Cata Menor
Si Barro y Garena cocinan juntos, el ego no es un ingrediente
Alejados por kilómetros, coinciden con la despensa de ingredientes menos trillados y la construcción de un ecosistema en tiempo de copias y mediocridad
Una comida entre el Delta y la Albufera, entre Citrus y Arrels

Los cocineros Carlos Casillas (Barro) y Julen Baz (Garena). / Pau Arenós

Fue una jornada especial en el restaurante más misterioso de Barcelona porque se encuentra dentro de Montagud, editorial de día y comedor privilegiado al caer el sol, transmutado en Cocíname para las sesiones de ‘Las noches mágicas’.
La reunión se estableció como reto para auscultar a la nueva cocina con Carlos Casillas (Barro, Ávila) y Julen Baz (Garena, Dima, Vizcaya), ambos con estrella, ‘piercing’ en la nariz y la insólita madurez de la juventud. Carlos tiene 25 años; Julen, 36, aunque se diría que menos.
La conclusión después de 17 pases es que el futuro, si sobrevivimos, es ilusionante porque se trata de una generación que ha heredado y sabe qué hacer con la herencia.

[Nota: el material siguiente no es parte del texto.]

Lemma encrypt64_ct nr k1 k2 q1 q2 : blind (br_aes_ct64_bitslice_encrypt nr k1 q1) (br_aes_ct64_bitslice_encrypt nr k2 q2).
Proof. apply (bitslice_encrypt_ct (SC:=slice64_ct)). Qed.
Lemma decrypt64_ct nr k1 k2 q1 q2 : blind (br_aes_ct64_bitslice_decrypt nr k1 q1) (br_aes_ct64_bitslice_decrypt nr k2 q2).
Proof. apply (bitslice_decrypt_ct (SC:=slice64_ct)). Qed.
Lemma compress_word_ct q1 q2 h : blind (compress_word q1 h) (compress_word q2 h).
Proof. unfold compress_word. blind_auto. Qed.
#[export] Hint Resolve encrypt64_ct decrypt64_ct compress_word_ct : blind.

Lemma sub_word64_ct x y : blind (sub_word x) (sub_word y).
Proof.
  unfold sub_word. do 3 (apply blind_bind; [blind_auto|intros]).
  apply blind_bind; [apply Sbox_with_ct|intros]. blind_auto.
Qed.
#[export] Hint Resolve sub_word64_ct : blind.

Lemma keysched64_step_ct nk i s1 s2 : s1.1.2 = s2.1.2 /\ s1.2 = s2.2 ->
  ct (fun s1 s2 => s1.1.2 = s2.1.2 /\ s1.2 = s2.2) (keysched_step nk i s1) (keysched_step nk i s2).
Proof.
  destruct s1 as [[[a1 t1] j1] k1], s2 as [[[a2 t2] j2] k2]. intros [E1 E2]. cbn in E1, E2. subst j2 k2.
  unfold keysched_step. apply blind_bind; [apply mixed_word_ct, sub_word64_ct|intros].
  do 2 (apply blind_bind; [blind_auto|intros]).
  apply ct_cond; [done|intros _|intros _]; by apply ct_ret.
Qed.

Lemma compress_step_ct s1 s2 i c1 c2 j : ct (fun x y => x.2 = y.2) (compress_step s1 i (c1, j)) (compress_step s2 i (c2, j)).
Proof. unfold compress_step. do 18 (apply blind_bind; [blind_auto|intros]). by apply ct_ret. Qed.

Lemma keysched64_ct c1 c2 k1 k2 pos len :
  ct (fun x y => x.2 = y.2) (br_aes_ct64_keysched c1 k1 pos len) (br_aes_ct64_keysched c2 k2 pos len).
Proof.
  unfold br_aes_ct64_keysched. eapply ct_bind; [apply ct_refl|]. intros nr ? <-.
  apply ct_cond; [done|intros _; by apply ct_ret|intros _]. cbv zeta.
  do 2 (apply blind_bind; [blind_auto|intros]).
  eapply (ct_bind (fun s1 s2 => s1.1.2 = s2.1.2 /\ s1.2 = s2.2)); [apply ct_for_up; [done..|]; intros; by apply keysched64_step_ct|].
  intros [[[b1 u1] j1] m1] [[[b2 u2] j2] m2] _.
  eapply (ct_bind (fun x y => x.2 = y.2)).
  { apply ct_for_n; [done..|]. intros i [s j] [s' ?] E. cbn in E. subst. apply compress_step_ct. }
  intros [e1 j] [e2 ?] _. by apply ct_ret.
Qed.

Lemma skey_expand64_ct s1 s2 nr c1 c2 : blind (br_aes_ct64_skey_expand s1 nr c1) (br_aes_ct64_skey_expand s2 nr c2).
Proof.
  unfold br_aes_ct64_skey_expand. cbv zeta. apply blind_bind; [|intros [??] [??]; apply blind_ret].
  eapply blind_mono. apply (ct_for_up (fun x y => x.2 = y.2)); [done..|]. intros i [x j] [y ?] E. cbn in E. subst.
  do 5 (apply blind_bind; [blind_auto|intros]). by apply ct_ret.
Qed.
#[export] Hint Resolve skey_expand64_ct : blind.
(** CBC encryption with the bitsliced AES, from the bytes of a key to the
    bytes of the data: the blocks from [pos] become the ones of the mode of
    SP 800-38A over the cipher of FIPS 197, the vector the last of them, and
    nothing else changes. *)
Theorem br_aes_ct_cbcenc_correct key iv data pos n :
  byte_string key -> aes_key_len (zlen key) -> block 16 iv ->
  0 <= pos -> pos + 16 * Z.of_nat n <= zlen data -> bytes data pos (16 * Z.of_nat n) -> word 64 (zlen data) ->
  ok (cbc_once aes_ct_cbcenc aes_fresh key iv data pos (16 * Z.of_nat n)) (fun '(iv', d) =>
    frame pos (pos + 16 * Z.of_nat n) data d /\
    slice d pos (16 * Z.of_nat n) = cbc_enc 16 (aes key) n iv (slice data pos (16 * Z.of_nat n)) /\
    iv' = cbc_next 16 iv (slice d pos (16 * Z.of_nat n))).
Proof.
  intros Hk HL Hiv Hp Hl HB H64. destruct (whole_key key Hk) as [Hkb Hks]. unfold cbc_once. cstep.
  eapply ok_mono; [apply (aes_ct_init_ok aes_fresh); done || lia|]. intros c HR. rewrite Hks in HR.
  by apply aes_cbcenc_run_ok.
Qed.

Lemma br_aes_ct_cbcenc_correct_witness :
  ok (cbc_once aes_ct_cbcenc aes_fresh (replicate 24 5) (replicate 16 6) (replicate 40 7) 3 (16 * Z.of_nat 2)) (fun '(iv', d) =>
    frame 3 (3 + 16 * Z.of_nat 2) (replicate 40 7) d /\
    slice d 3 (16 * Z.of_nat 2) =
      cbc_enc 16 (aes (replicate 24 5)) 2 (replicate 16 6) (slice (replicate 40 7) 3 (16 * Z.of_nat 2)) /\
    iv' = cbc_next 16 (replicate 16 6) (slice d 3 (16 * Z.of_nat 2))).
Proof.
  apply (br_aes_ct_cbcenc_correct (replicate 24 5) (replicate 16 6) (replicate 40 7) 3 2).
  - by apply Forall_replicate.
  - right. by left.
  - split; [done|]. by apply Forall_replicate.
  - done.
  - done.
  - by apply limbsb_limbs.
  - done.
Defined.

(** [C14] Decryption with the bitsliced AES, which works on two blocks at a
    time, gives back what encryption was given - data of any number of blocks,
    vector and key of any allowed length. *)
Theorem br_aes_ct_cbc_round_trip key iv data pos n :
  byte_string key -> aes_key_len (zlen key) -> block 16 iv ->
  0 <= pos -> pos + 16 * Z.of_nat n <= zlen data -> bytes data pos (16 * Z.of_nat n) -> word 64 (zlen data) ->
  ok ('(_, data) ← cbc_once aes_ct_cbcenc aes_fresh key iv data pos (16 * Z.of_nat n);
      cbc_once aes_ct_cbcdec aes_fresh key iv data pos (16 * Z.of_nat n)) (fun '(_, d) => d = data).
Proof.
  intros Hk HL Hiv Hp Hl HB H64. destruct (whole_key key Hk) as [Hkb Hks]. unfold cbc_once.
  assert (Hs : byte_string (slice data pos (16 * Z.of_nat n))) by (apply byte_string_slice; done || lia).
  assert (HZ : zlen (slice data pos (16 * Z.of_nat n)) = 16 * Z.of_nat n) by (apply zlen_slice; lia).
  assert (HE : forall x, block 16 x -> block 16 (aes key x)) by (intros x Hx; by apply aes_ok).
  cstep. cstep. eapply ok_mono; [apply (aes_ct_init_ok aes_fresh); done || lia|]. intros c HR. rewrite Hks in HR.
  eapply ok_mono; [by apply (aes_cbcenc_run_ok c key)|]. intros [iv' d] (HF & HS & _). pose proof (frame_len _ _ _ _ HF).
  cstep. eapply ok_mono; [apply (aes_ct_init_ok aes_fresh); done || lia|]. intros c' HR'. rewrite Hks in HR'.
  eapply ok_mono; [apply (aes_cbcdec_run_ok c' key iv d pos n); try done; try lia|].
  { intros i Hi. destruct (cbc_enc_ok 16 ltac:(lia) (aes key) HE n iv _ Hiv Hs HZ) as [HB' HL'].
    rewrite <- HS in HB', HL'. apply bytes_get in HB'. specialize (HB' (i - pos) ltac:(lia)).
    rewrite get_slice in HB' by lia. by replace (pos + (i - pos)) with i in HB' by lia. }
  intros [iv'' d'] (HF' & HS' & _). apply (frame_slice_eq pos (16 * Z.of_nat n) data); [done|lia|done|by eapply frame_trans|done|].
  rewrite HS', HS. apply cbc_dec_enc; try done. intros x Hx. by apply aes_inv_aes.
Qed.
(** The 64-bit bitsliced AES is constant-time as well: for keys, vectors and
    texts of the same lengths the two runs exist and leak the same trace,
    whatever the uninitialised arrays hold. *)
Theorem br_aes_ct64_constant_time s1 s2 t1 t2 (c1 c2 : aes_ct64_keys_ctx) key1 key2 iv1 iv2 (data1 data2 : list Z) ctr_iv1 ctr_iv2 cc1 cc2 pos n len :
  stack_ok s1 64 8 -> stack_ok s2 64 8 -> stack_ok t1 32 16 -> stack_ok t2 32 16 ->
  aes_ct64_alloc c1 -> aes_ct64_alloc c2 -> byte_string key1 -> byte_string key2 -> aes_key_len (zlen key1) -> zlen key1 = zlen key2 ->
  block 16 iv1 -> block 16 iv2 -> zlen ctr_iv1 = 12 -> zlen ctr_iv2 = 12 -> byte_string ctr_iv1 -> byte_string ctr_iv2 ->
  word 32 cc1 -> word 32 cc2 -> 0 <= pos -> 16 * Z.of_nat n <= len -> pos + len <= zlen data1 -> pos + len <= zlen data2 ->
  bytes data1 pos len -> bytes data2 pos len -> word 64 (zlen data1) -> word 64 (zlen data2) ->
  (exists t, trace (cbc_once (aes_ct64_cbcenc s1) c1 key1 iv1 data1 pos (16 * Z.of_nat n)) = Some t /\
    trace (cbc_once (aes_ct64_cbcenc s2) c2 key2 iv2 data2 pos (16 * Z.of_nat n)) = Some t) /\
  (exists t, trace (cbc_once (aes_ct64_cbcdec t1) c1 key1 iv1 data1 pos (16 * Z.of_nat n)) = Some t /\
    trace (cbc_once (aes_ct64_cbcdec t2) c2 key2 iv2 data2 pos (16 * Z.of_nat n)) = Some t) /\
  (exists t, trace (ctr_once aes_ct64_ctr c1 key1 ctr_iv1 cc1 data1 pos len) = Some t /\
    trace (ctr_once aes_ct64_ctr c2 key2 ctr_iv2 cc2 data2 pos len) = Some t).
Proof.
  intros S1 S2 T1 T2 A1 A2 K1 K2 HL E V1 V2 I1 I2 J1 J2 W1 W2 Hp Hn L1 L2 B1 B2 D1 D2.
  assert (HL2 : aes_key_len (zlen key2)) by (by rewrite <- E).
  assert (X1 : bytes data1 pos (16 * Z.of_nat n)) by (apply (limbs_sub 8 data1 pos len); [done|lia..]).
  assert (X2 : bytes data2 pos (16 * Z.of_nat n)) by (apply (limbs_sub 8 data2 pos len); [done|lia..]).
  split; [|split].
  - apply (cbc_once_trace key1 key2 data1 data2 pos K1 K2 Hp D1 D2 Encrypt _ (aes_ct64_cbcenc_spec s1 S1) _ (aes_ct64_cbcenc_spec s2 S2));
      try done; try lia.
    unfold cbc_once. rewrite E. eapply ct_bind; [apply aes_ct64_init_ct|intros x y H]. by apply aes_ct64_cbcenc_ct.
  - apply (cbc_once_trace key1 key2 data1 data2 pos K1 K2 Hp D1 D2 Decrypt _ (aes_ct64_cbcdec_spec t1 T1) _ (aes_ct64_cbcdec_spec t2 T2));
      try done; try lia.
    unfold cbc_once. rewrite E. eapply ct_bind; [apply aes_ct64_init_ct|intros x y H]. by apply aes_ct64_cbcdec_ct.
  - apply (ctr_once_trace key1 key2 data1 data2 pos K1 K2 Hp D1 D2 _ aes_ct64_ctr_spec aes_ct64_ctr_blind); done || lia.
Qed.
(* ===== verification/GcmSession.v ===== *)
(** Messages under GCM: the calls of a client on the operations of [Gcm.v], in
    any pieces, over any implementations of CTR and GHASH. *)
From stdpp Require Import base tactics list numbers option.
From Stdlib Require Import ZArith Lia.
From S2P Require Import Prelude CtPrims Limbs Codec Hash HashPad Fips197 Modes Ghash GhashMul GhashOk AesCt AesCtModes AesCt64 AesCt64Modes Gcm GcmType.
Local Open Scope Z_scope.
Local Open Scope cword_scope.

(** * A client *)

Section Client.
Context {C : CtrClass} (gh : br_ghash).

Fixpoint gcm_aads (ctx : gcm_ctx C) (l : list (list Z)) : M (gcm_ctx C) :=
  match l with
  | [] => mret ctx
  | d :: l => ctx ← br_gcm_aad_inject gh ctx d 0 (zlen d); gcm_aads ctx l
  end.
Fixpoint gcm_runs (ctx : gcm_ctx C) (encrypt : bool) (l : list (list Z)) : M (gcm_ctx C * list Z) :=
  match l with
  | [] => mret (ctx, [])
  | d :: l =>
      '(ctx, d) ← br_gcm_run gh ctx encrypt d 0 (zlen d);
      '(ctx, out) ← gcm_runs ctx encrypt l;
      mret (ctx, d ++ out)
  end.
Definition gcm_message (ctx : gcm_ctx C) (encrypt : bool) (iv : list Z) (aads chunks : list (list Z)) : M (gcm_ctx C * list Z) :=
  ctx ← br_gcm_reset gh ctx iv (zlen iv);
  ctx ← gcm_aads ctx aads;
  ctx ← br_gcm_flip gh ctx;
  gcm_runs ctx encrypt chunks.
(** [a0 += ...] for the block at [p]. *)
Definition poly_add (buf : list Z) (p : Z) (a : limbs5) : M limbs5 :=
  let '(a0, a1, a2, a3, a4) := a in
  x0 ← br_dec32le buf p;
  let a0 := u32 (a0 + (x0 .& 0x03FFFFFF)) in
  x1 ← br_dec32le buf (p + 3);
  let a1 := u32 (a1 + ((x1 >> 2) .& 0x03FFFFFF)) in
  x2 ← br_dec32le buf (p + 6);
  let a2 := u32 (a2 + ((x2 >> 4) .& 0x03FFFFFF)) in
  x3 ← br_dec32le buf (p + 9);
  let a3 := u32 (a3 + ((x3 >> 6) .& 0x03FFFFFF)) in
  x4 ← br_dec32le buf (p + 12);
  let a4 := u32 (a4 + ((x4 >> 8) .| 0x01000000)) in
  mret (a0, a1, a2, a3, a4).

(** The product, [u] being five times the key. *)
Definition poly_products (a r : limbs5) : limbs5 :=
  let '(a0, a1, a2, a3, a4) := a in
  let '(r0, r1, r2, r3, r4) := r in
  let u1 := u32 (r1 * 5) in
  let u2 := u32 (r2 * 5) in
  let u3 := u32 (r3 * 5) in
  let u4 := u32 (r4 * 5) in
  let M x y := u64 (x * y) in
  (u64 (M a0 r0 + M a1 u4 + M a2 u3 + M a3 u2 + M a4 u1),
   u64 (M a0 r1 + M a1 r0 + M a2 u4 + M a3 u3 + M a4 u2),
   u64 (M a0 r2 + M a1 r1 + M a2 r0 + M a3 u4 + M a4 u3),
   u64 (M a0 r3 + M a1 r2 + M a2 r1 + M a3 r0 + M a4 u4),
   u64 (M a0 r4 + M a1 r3 + M a2 r2 + M a3 r1 + M a4 r0)).

(** The partial reduction. *)
Definition poly_carry (w : limbs5) : limbs5 :=
  let '(w0, w1, w2, w3, w4) := w in
  let c := w0 >> 26 in
  let a0 := u32 w0 .& 0x3FFFFFF in
  let w1 := u64 (w1 + c) in
  let c := w1 >> 26 in
  let a1 := u32 w1 .& 0x3FFFFFF in
  let w2 := u64 (w2 + c) in
  let c := w2 >> 26 in
  let a2 := u32 w2 .& 0x3FFFFFF in
  let w3 := u64 (w3 + c) in
  let c := w3 >> 26 in
  let a3 := u32 w3 .& 0x3FFFFFF in
  let w4 := u64 (w4 + c) in
  let c := w4 >> 26 in
  let a4 := u32 w4 .& 0x3FFFFFF in
  let a0 := u32 (a0 + u32 (u32 c * 5)) in
  let a1 := u32 (a1 + (a0 >> 26)) in
  let a0 := a0 .& 0x3FFFFFF in
  (a0, a1, a2, a3, a4).

Fixpoint poly_loop (fuel : nat) (r : limbs5) (buf : list Z) (p len : Z) (a : limbs5) : M limbs5 :=
  match fuel with
  | O => None
  | S fuel =>
      If 0 <? len Then
        '(buf, p, len) ← (If len <? 16 Then
            tmp ← memset (replicate 16 0) 0 0 16;
            tmp ← memcpy tmp 0 buf p len;
            mret (tmp, 0, 16)
          Else mret (buf, p, len));
        a ← poly_add buf p a;
        poly_loop fuel r buf (p + 16) (len - 16) (poly_carry (poly_products a r))
      Else mret a
  end.

Definition load5 (a : list Z) : M limbs5 :=
  a0 ← load a 0; a1 ← load a 1; a2 ← load a 2; a3 ← load a 3; a4 ← load a 4;
  mret (a0, a1, a2, a3, a4).
Definition store5 (acc : list Z) (a : limbs5) : M (list Z) :=
  let '(a0, a1, a2, a3, a4) := a in
  acc ← store acc 0 a0; acc ← store acc 1 a1; acc ← store acc 2 a2; acc ← store acc 3 a3; store acc 4 a4.

Definition poly1305_inner (acc r data : list Z) (pos len : Z) : M (list Z) :=
  r ← load5 r;
  a ← load5 acc;
  a ← poly_loop (S (Z.to_nat len)) r data pos len a;
  store5 acc a.

(** The clamped key. *)
Definition poly_key (pkey : list Z) : M (list Z) :=
  let r := replicate 5 0 in
  x ← br_dec32le pkey 0;
  r ← store r 0 (x .& 0x03FFFFFF);
  x ← br_dec32le pkey 3;
  r ← store r 1 ((x >> 2) .& 0x03FFFF03);
  x ← br_dec32le pkey 6;
  r ← store r 2 ((x >> 4) .& 0x03FFC0FF);
  x ← br_dec32le pkey 9;
  r ← store r 3 ((x >> 6) .& 0x03F03FFF);
  x ← br_dec32le pkey 12;
  store r 4 ((x >> 8) .& 0x000FFFFF).

(** The two loops of the final reduction, with the comparison between them. *)
Definition poly_final_carry (acc : list Z) : M (list Z) :=
  '(acc, _) ← for_up 1 7 (fun i '(acc, cc) =>
    let j := if 5 <=? i then i - 5 else i in
    x ← load acc j;
    acc ← store acc j (u32 (x + cc));
    x ← load acc j;
    let cc := x >> 26 in
    x ← load acc j;
    acc ← store acc j (x .& 0x03FFFFFF);
    mret (acc, cc)) (acc, 0);
  mret acc.

Definition poly_final_sub (acc : list Z) : M (list Z) :=
  x ← load acc 0;
  let ctl := GT x 0x03FFFFFA in
  ctl ← for_up 1 5 (fun i ctl => x ← load acc i; mret (ctl .& EQ x 0x03FFFFFF)) ctl;
  '(acc, _) ← for_up 0 5 (fun i '(acc, cc) =>
    x ← load acc i;
    let t := u32 (x + cc) in
    let cc := t >> 26 in
    let t := t .& 0x03FFFFFF in
    x ← load acc i;
    acc ← store acc i (MUX ctl t x);
    mret (acc, cc)) (acc, 5);
  mret acc.

(** The addition of the second half of the key, into the tag. *)
Definition poly_tag (acc pkey tag : list Z) (o : Z) : M (list Z) :=
  x0 ← load acc 0; x1 ← load acc 1; y ← br_dec32le pkey 16;
  let w := u64 (x0 + u64 (x1 << 26) + y) in
  tag ← br_enc32le tag o (u32 w);
  x2 ← load acc 2; y ← br_dec32le pkey 20;
  let w := u64 ((w >> 32) + u64 (x2 << 20) + y) in
  tag ← br_enc32le tag (o + 4) (u32 w);
  x3 ← load acc 3; y ← br_dec32le pkey 24;
  let w := u64 ((w >> 32) + u64 (x3 << 14) + y) in
  tag ← br_enc32le tag (o + 8) (u32 w);
  x4 ← load acc 4; y ← br_dec32le pkey 28;
  let hi := u32 (u32 (w >> 32) + u32 (x4 << 8) + y) in
  br_enc32le tag (o + 12) hi.

(** The accumulator after the data, the ciphertext and the lengths. *)
Definition poly_mac_blocks (pkey data : list Z) (pos len : Z) (aad : list Z) (aad_len : Z) : M (list Z) :=
  let foot := replicate 16 0 in
  r ← poly_key pkey;
  acc ← memset (replicate 5 0) 0 0 5;
  foot ← br_enc64le foot 0 (u64 aad_len);
  foot ← br_enc64le foot 8 (u64 len);
  acc ← poly1305_inner acc r aad 0 aad_len;
  acc ← poly1305_inner acc r data pos len;
  poly1305_inner acc r foot 0 16.

(** The same, reduced. *)
Definition poly_mac_acc (pkey data : list Z) (pos len : Z) (aad : list Z) (aad_len : Z) : M (list Z) :=
  acc ← poly_mac_blocks pkey data pos len aad aad_len;
  acc ← poly_final_carry acc;
  poly_final_sub acc.

Section Run.
(** [br_chacha20_run]: the implementation of ChaCha20, a function pointer. *)
Context (ichacha : list Z -> list Z -> Z -> list Z -> Z -> Z -> M (list Z * Z)).

Definition br_poly1305_ctmul_run (key iv data : list Z) (pos len : Z) (aad : list Z) (aad_len : Z)
    (tag : list Z) (o : Z) (encrypt : bool) : M (list Z * list Z) :=
  pkey ← memset (replicate 32 0) 0 0 32;
  '(pkey, _) ← ichacha key iv 0 pkey 0 32;
  data ← (If encrypt Then '(data, _) ← ichacha key iv 1 data pos len; mret data Else mret data);
  acc ← poly_mac_acc pkey data pos len aad aad_len;
  tag ← poly_tag acc pkey tag o;
  data ← (If negb encrypt Then '(data, _) ← ichacha key iv 1 data pos len; mret data Else mret data);
  mret (data, tag).
End Run.

(** * RFC 8439 *)

Definition P1305 : Z := 2 ^ 130 - 5.

(** Section 2.5: one block, with the byte 1 appended. *)
Definition poly_step (r h : Z) (block : list Z) : Z :=
  ((h + vle (block ++ [1]) 0 (zlen block + 1)) * r) mod P1305.

Fixpoint poly_blocks (r h : Z) (msg : list Z) (n : nat) : Z :=
  match n with
  | O => h
  | S n => poly_blocks r (poly_step r h (take 16 msg)) (drop 16 msg) n
  end.

Definition poly_r (key : list Z) : Z := Z.land (vle key 0 16) 0x0ffffffc0ffffffc0ffffffc0fffffff.
Definition poly_s (key : list Z) : Z := vle key 16 16.

(** The accumulator, and the tag. *)
Definition poly_acc (key msg : list Z) : Z :=
  poly_blocks (poly_r key) 0 msg (Z.to_nat ((zlen msg + 15) / 16)).
Definition tag_of (h s : Z) : list Z := le_words 16 [(h + s) mod 2 ^ 128] 1.
Definition poly1305 (key msg : list Z) : list Z := tag_of (poly_acc key msg) (poly_s key).

(** Section 2.8. *)
Definition pad16 (s : list Z) : list Z := s ++ replicate (Z.to_nat ((- zlen s) mod 16)) 0.
Definition mac_data (aad ct : list Z) : list Z :=
  pad16 aad ++ pad16 ct ++ le_words 8 [zlen aad; zlen ct] 2.
Definition poly_otk (key nonce : list Z) : list Z := take 32 (chacha20_block key 0 nonce).
Definition aead_tag (key nonce aad ct : list Z) : list Z := poly1305 (poly_otk key nonce) (mac_data aad ct).

(** * The multiplication *)

Definition value5 (a : limbs5) : Z :=
  let '(a0, a1, a2, a3, a4) := a in a0 + a1 * 2 ^ 26 + a2 * 2 ^ 52 + a3 * 2 ^ 78 + a4 * 2 ^ 104.

(** The limbs between two blocks, with a block added, and those of the key. *)
Definition limbs5_ok (a : limbs5) : Prop :=
  let '(a0, a1, a2, a3, a4) := a in
  0 <= a0 < 2 ^ 26 /\ 0 <= a1 < 2 ^ 26 + 64 /\ 0 <= a2 < 2 ^ 26 /\ 0 <= a3 < 2 ^ 26 /\ 0 <= a4 < 2 ^ 26.
Definition limbs5_added (a : limbs5) : Prop :=
  let '(a0, a1, a2, a3, a4) := a in
  0 <= a0 < 2 ^ 27 /\ 0 <= a1 < 2 ^ 27 + 64 /\ 0 <= a2 < 2 ^ 27 /\ 0 <= a3 < 2 ^ 27 /\
  0 <= a4 < 2 ^ 26 + 2 ^ 25.
Definition limbs5_key (a : limbs5) : Prop :=
  let '(a0, a1, a2, a3, a4) := a in
  0 <= a0 < 2 ^ 26 /\ 0 <= a1 < 2 ^ 26 /\ 0 <= a2 < 2 ^ 26 /\ 0 <= a3 < 2 ^ 26 /\ 0 <= a4 < 2 ^ 26.

(** What the products need: the top one is smaller. *)
Definition products_ok (w : limbs5) : Prop :=
  let '(w0, w1, w2, w3, w4) := w in
  0 <= w0 < 2 ^ 60 /\ 0 <= w1 < 2 ^ 60 /\ 0 <= w2 < 2 ^ 60 /\ 0 <= w3 < 2 ^ 60 /\
  0 <= w4 < 2 ^ 26 * (19 * 2 ^ 25 + 64).

Lemma mul_lt x y : 0 <= x < 2 ^ 28 -> 0 <= y < 5 * 2 ^ 26 -> 0 <= x * y < 2 ^ 57.
Proof. intros. nia. Qed.

Lemma mul_small x y : 0 <= x < 2 ^ 28 -> 0 <= y < 5 * 2 ^ 26 -> u64 (x * y) = x * y.
Proof. intros. apply u64_small. unfold word. pose proof (mul_lt x y). lia. Qed.

Lemma sum5_small a b c d e : 0 <= a < 2 ^ 57 -> 0 <= b < 2 ^ 57 -> 0 <= c < 2 ^ 57 -> 0 <= d < 2 ^ 57 ->
  0 <= e < 2 ^ 57 -> u64 (a + b + c + d + e) = a + b + c + d + e /\ 0 <= a + b + c + d + e < 2 ^ 60.
Proof. intros. split; [apply u64_small; unfold word|]; lia. Qed.

(** The sum of five products is bounded by the sum of the bounds. *)
Lemma mul_bound x y X : 0 <= x < X -> 0 <= y < 2 ^ 26 -> x * y <= (X - 1) * (2 ^ 26 - 1).
Proof. intros. apply Z.mul_le_mono_nonneg; lia. Qed.

Lemma poly_products_ok a r : limbs5_added a -> limbs5_key r ->
  products_ok (poly_products a r) /\
  exists q, value5 (poly_products a r) = value5 a * value5 r - q * P1305.
Proof.
  destruct a as [[[[a0 a1] a2] a3] a4], r as [[[[r0 r1] r2] r3] r4].
  intros (H0 & H1 & H2 & H3 & H4) (K0 & K1 & K2 & K3 & K4).
  unfold poly_products. rewrite !(u32_small (_ * 5)) by (unfold word; lia).
  rewrite !mul_small by lia.
  destruct (sum5_small (a0 * r0) (a1 * (r4 * 5)) (a2 * (r3 * 5)) (a3 * (r2 * 5)) (a4 * (r1 * 5))) as [-> B0];
    [apply mul_lt; lia..|].
  destruct (sum5_small (a0 * r1) (a1 * r0) (a2 * (r4 * 5)) (a3 * (r3 * 5)) (a4 * (r2 * 5))) as [-> B1];
    [apply mul_lt; lia..|].
  destruct (sum5_small (a0 * r2) (a1 * r1) (a2 * r0) (a3 * (r4 * 5)) (a4 * (r3 * 5))) as [-> B2];
    [apply mul_lt; lia..|].
  destruct (sum5_small (a0 * r3) (a1 * r2) (a2 * r1) (a3 * r0) (a4 * (r4 * 5))) as [-> B3];
    [apply mul_lt; lia..|].
  destruct (sum5_small (a0 * r4) (a1 * r3) (a2 * r2) (a3 * r1) (a4 * r0)) as [-> B4]; [apply mul_lt; lia..|].
  split.
  - unfold products_ok. pose proof (mul_bound _ _ _ H0 K4). pose proof (mul_bound _ _ _ H1 K3).
    pose proof (mul_bound _ _ _ H2 K2). pose proof (mul_bound _ _ _ H3 K1). pose proof (mul_bound _ _ _ H4 K0).
    repeat split; lia.
  - exists (a1 * r4 + a2 * r3 + a3 * r2 + a4 * r1 + (a2 * r4 + a3 * r3 + a4 * r2) * 2 ^ 26
      + (a3 * r4 + a4 * r3) * 2 ^ 52 + a4 * r4 * 2 ^ 78).
    unfold value5, P1305. ring.
Qed.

Los espárragos blancos de Barro/Garena. / Pau Arenós
Desprovistos del ego que fulmina, somete y paraliza, fueron capaces de cocina al alimón y emplatar juntos, compartiendo el recipiente, a diferencia de lo que sucede en los cuatro manos habituales, en los que hay un muro entre autorías.
Alejados por kilómetros, coinciden con la despensa de ingredientes menos trillados (conejo o trucha) y la construcción de un ecosistema en tiempo de copias y mediocridad.
En Garena, “la cocina de caserío”, un paso más allá de la cocina vasca, o más acá: una concreción, un reducir el foco, poner los límites y explorarlos.
En Barro, “un proyecto que escucha y que mira al pasado”, a esa Ávila que no existe en el imaginario gastro colectivo.

La col y los caracoles de Barro/Garena. / Pau Arenós
El espárrago blanco: cocinado en arcilla/con salsa verde.
La col: con un jugo de chirlas/en una brocheta con caracoles rebozados.
El conejo: bocadito de maíz relleno de paté/guiso con alubias e interiores.
El pichón: madurado con ‘shio koji’/cogollo al pilpil.
Mucha técnica, sí, pero sin gritarla. Mucho corazón, sí, pero sin cursiladas.

El pichón madurado con ‘shio koji’/cogollo al pilpil de Barro/Garena. / Pau Arenós
La noche del lunes en Cocíname/Montagud fue una de las últimas veces que Carlos sacaba un bocado como el ‘nigiri’/’socarrat’ de oreja de cerdo. Barro cierra el 16 de junio para reabrir en julio en otras instalaciones donde puedan seguir modelando.
“Queremos reformular el concepto de arraigo, de volver a casa”. Muralla, luz, río, dice a modo de enumeración. Y sigo: lugar, tierra, pertenencia.